EXTRACTED RECORDS
(* ===== verification/SysfileThms.v ===== *)
(** * kernel/sysfile.c: descriptors, files and pipes

    The file table and the descriptor table under the system calls that create
    and drop files. *)

From stdpp Require Import base gmap numbers strings functions list.
From Stdlib Require Import ZifyBool.
From S2P Require Import Prelude Trapframe Mem Block StringC Riscv Kalloc Spinlock Vm PageTable UserMem UserCopy VmSpec Locks Bio Log BlockIO Fs FsDemo UserVm Pipe File Sysfile.

Open Scope Z_scope.

Lemma lock_back (l : lockid) (h : gset lockid) : l ∉ h -> ({[l]} ∪ h) ∖ {[l]} = h.
Proof. set_solver. Qed.

Section table.
Context {B U : Type} `{BIO : BlockIO B} `{UIO : UserIO U} `{PA : PageAllocator U}.
Implicit Types s : kst B U.

Definition upd_file (f : Z) (x : file) s : kst B U := KSt (k_fs s) (<[f := x]> (k_file s)) (k_pipe s) (k_proc s).

Definition hold (h : gset lockid) s : kst B U := set_fs (fset Locks.held h (k_fs s)) s.

Lemma hold_same s : hold (f_held (k_fs s)) s = s.
Proof. now destruct s as [[]]. Qed.

Lemma klock_ok l s : l ∉ f_held (k_fs s) -> lock l s = Ok tt (hold ({[l]} ∪ f_held (k_fs s)) s).
Proof. intros Hl. unfold lock. erewrite bind_ok by reflexivity. now rewrite decide_False. Qed.

Lemma kunlock_ok l s : l ∈ f_held (k_fs s) -> unlock l s = Ok tt (hold (f_held (k_fs s) ∖ {[l]}) s).
Proof. intros Hl. unfold unlock. erewrite bind_ok by reflexivity. now rewrite decide_True. Qed.

(** A critical section that ends with the state [s'] and the lock still held. *)
Lemma unlock_back l s s' h :
  l ∉ h -> f_held (k_fs s') = {[l]} ∪ h -> s = hold h s' -> unlock l s' = Ok tt s.
Proof.
  intros Hl Hh ->. rewrite kunlock_ok by (rewrite Hh; apply elem_of_union_l; now apply elem_of_singleton).
  now rewrite Hh, lock_back.
Qed.

Lemma find_file_spec k : forall i t,
  match find_file k i t with
  | Some f => i <= f < i + Z.of_nat k /\ fl_ref (t f) = 0 /\ forall j, i <= j < f -> fl_ref (t j) <> 0
  | None => forall j, i <= j < i + Z.of_nat k -> fl_ref (t j) <> 0
  end.
Proof.
  induction k as [|k IH]; intros i t; cbn [find_file]; [lia|]. destruct (Z.eqb_spec (fl_ref (t i)) 0) as [E|E].
  - split; [lia|]. split; [done|]. lia.
  - specialize (IH (i + 1) t). destruct (find_file k (i + 1) t) as [f|].
    + destruct IH as (H1 & H2 & H3). split; [lia|]. split; [done|]. intros j Hj. destruct (Z.eq_dec j i) as [->|]; [done|]. apply H3. lia.
    + intros j Hj. destruct (Z.eq_dec j i) as [->|]; [done|]. apply IH. lia.
Qed.

Lemma filealloc_ok s :
  ftable_lock ∉ f_held (k_fs s) ->
  filealloc s = match find_file (Z.to_nat NFILE) 0 (k_file s) with
                | Some f => Ok f (upd_file f (with_ref 1 (k_file s f)) s)
                | None => Ok NULL s
                end.
Proof.
  intros Hl. unfold filealloc. rewrite (bind_ok _ _ _ _ _ (klock_ok _ _ Hl)). erewrite bind_ok by reflexivity. cbn [k_file hold set_fs].
  destruct (find_file _ _ _) as [f|].
  - erewrite bind_ok by reflexivity. erewrite bind_ok; [reflexivity|].
    apply (unlock_back _ _ _ (f_held (k_fs s)) Hl); [done|]. now destruct s as [[]].
  - erewrite bind_ok; [reflexivity|]. apply (unlock_back _ _ _ (f_held (k_fs s)) Hl); [done|]. now destruct s as [[]].
Qed.

(** Free entries have no type: [fileclose] cleared it. *)
Definition table_ok s : Prop := forall f, fl_ref (k_file s f) = 0 -> fl_type (k_file s f) = FD_NONE.

Definition closed (x : file) : file :=
  File FD_NONE 0 (fl_readable x) (fl_writable x) (fl_pipe x) (fl_ip x) (fl_off x) (fl_major x).

(** Dropping the last reference: what is left to do after the entry is free. *)
Definition close_rest (x : file) : M (kst B U) unit :=
  match fl_type x with
  | FD_PIPE => pipe_close (fl_pipe x) (truthy (fl_writable x))
  | FD_INODE | FD_DEVICE => fs (io io_begin_op);; fs (iput (fl_ip x));; fs (io io_end_op)
  | FD_NONE => mret tt
  end.

Lemma fileclose_last s f :
  f_held (k_fs s) = ∅ -> fl_ref (k_file s f) = 1 -> fileclose f s = close_rest (k_file s f) (upd_file f (closed (k_file s f)) s).
Proof.
  intros Hh Hr. unfold fileclose. rewrite (bind_ok _ _ _ _ _ (klock_ok _ _ ltac:(rewrite Hh; apply not_elem_of_empty))).
  erewrite bind_ok by reflexivity. cbn [k_file hold set_fs]. rewrite Hr.
  change (1 <? 1) with false. change (0 <? 1 - 1) with false. cbn iota. erewrite bind_ok by reflexivity.
  erewrite bind_ok; [reflexivity|].
  apply (unlock_back _ _ _ ∅); [apply not_elem_of_empty|cbn; now rewrite Hh|]. destruct s as [[]]. cbn in *. now rewrite Hh.
Qed.

Definition with_user (u : U) s : kst B U :=
  set_fs (FState (f_io (k_fs s)) u (f_held (k_fs s)) (f_pid (k_fs s)) (f_sb (k_fs s)) (f_inode (k_fs s)) (f_cwd (k_fs s))) s.

Lemma user_ok {A} (c : M U A) s a u : c (f_user (k_fs s)) = Ok a u -> fs (user c) s = Ok a (with_user u s).
Proof. intros E. unfold fs, user. now rewrite E. Qed.

Definition shut (writable : bool) (p : pipe) : pipe :=
  if writable then Pipe (pi_data p) (pi_nread p) (pi_nwrite p) (pi_readopen p) 0
  else Pipe (pi_data p) (pi_nread p) (pi_nwrite p) 0 (pi_writeopen p).

Lemma pipe_close_ok s pi w :
  f_held (k_fs s) = ∅ -> let p := shut w (k_pipe s pi) in
  pipe_close pi w s = (if (pi_readopen p =? 0) && (pi_writeopen p =? 0) then fs (user (pa_kfree pi)) else mret tt) (set_pipes pi p s).
Proof.
  intros Hh p. unfold pipe_close. rewrite (bind_ok _ _ _ _ _ (klock_ok _ _ ltac:(rewrite Hh; apply not_elem_of_empty))).
  assert (exists x, on_pipe pi (pipeclose w) (hold ({[pipe_lock pi]} ∪ f_held (k_fs s)) s) =
    Ok ((pi_readopen p =? 0) && (pi_writeopen p =? 0)) x /\ f_held (k_fs x) = {[pipe_lock pi]} ∪ ∅ /\ set_pipes pi p s = hold ∅ x) as (x & E & Eh & Ex).
  { subst p. destruct s as [[y u h pid sb t cwd] fl ps pr]. cbn in Hh. subst h. destruct w; eexists; (split; [reflexivity|]); split; reflexivity. }
  rewrite (bind_ok _ _ _ _ _ E). pose proof (unlock_back _ _ _ _ (not_elem_of_empty (pipe_lock pi)) Eh Ex) as Hu.
  destruct (_ && _); [now rewrite (bind_ok _ _ _ _ _ Hu)|exact Hu].
Qed.
End table.

Section pipes.
Context {B St : Type} `{BIO : BlockIO B} `{PA : PageAllocator St} `{PS : !PageAllocatorSpec St}.
Local Abbreviation U := (uvm St).
Implicit Types (s : kst B U) (u : U).

(** *** What the page allocator does to the process *)

(** The page table is the same, and so is every page that was not free. *)
Definition user_kept (F : gset Z) u u' : Prop :=
  uv_pt u' = uv_pt u /\ forall q, valid_page (S := St) q -> q ∉ F -> same_bytes (mem_of u) (mem_of u') q PGSIZE.

Lemma kept_refl F u : user_kept F u u.
Proof. split; [done|]. intros q _ _ x _. done. Qed.

Lemma kalloc_pt u p u' : pa_kalloc u = Ok p u' -> uv_pt u' = uv_pt u.
Proof. cbn. unfold on_st. destruct (pa_kalloc (uv_st u)); [|done..]. now intros [= _ <-]. Qed.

WORK REQUEST
All lines in the listing above between the line with "apply (unlock_back _ _ _ ∅);" and the line with "intros Hh p.", inclusive, should be set down exactly, and no line outside that range.

EXERCISE RESULT
  apply (unlock_back _ _ _ ∅); [apply not_elem_of_empty|cbn; now rewrite Hh|]. destruct s as [[]]. cbn in *. now rewrite Hh.
Qed.

Definition with_user (u : U) s : kst B U :=
  set_fs (FState (f_io (k_fs s)) u (f_held (k_fs s)) (f_pid (k_fs s)) (f_sb (k_fs s)) (f_inode (k_fs s)) (f_cwd (k_fs s))) s.

Lemma user_ok {A} (c : M U A) s a u : c (f_user (k_fs s)) = Ok a u -> fs (user c) s = Ok a (with_user u s).
Proof. intros E. unfold fs, user. now rewrite E. Qed.

Definition shut (writable : bool) (p : pipe) : pipe :=
  if writable then Pipe (pi_data p) (pi_nread p) (pi_nwrite p) (pi_readopen p) 0
  else Pipe (pi_data p) (pi_nread p) (pi_nwrite p) 0 (pi_writeopen p).

Lemma pipe_close_ok s pi w :
  f_held (k_fs s) = ∅ -> let p := shut w (k_pipe s pi) in
  pipe_close pi w s = (if (pi_readopen p =? 0) && (pi_writeopen p =? 0) then fs (user (pa_kfree pi)) else mret tt) (set_pipes pi p s).
Proof.
  intros Hh p. unfold pipe_close. rewrite (bind_ok _ _ _ _ _ (klock_ok _ _ ltac:(rewrite Hh; apply not_elem_of_empty))).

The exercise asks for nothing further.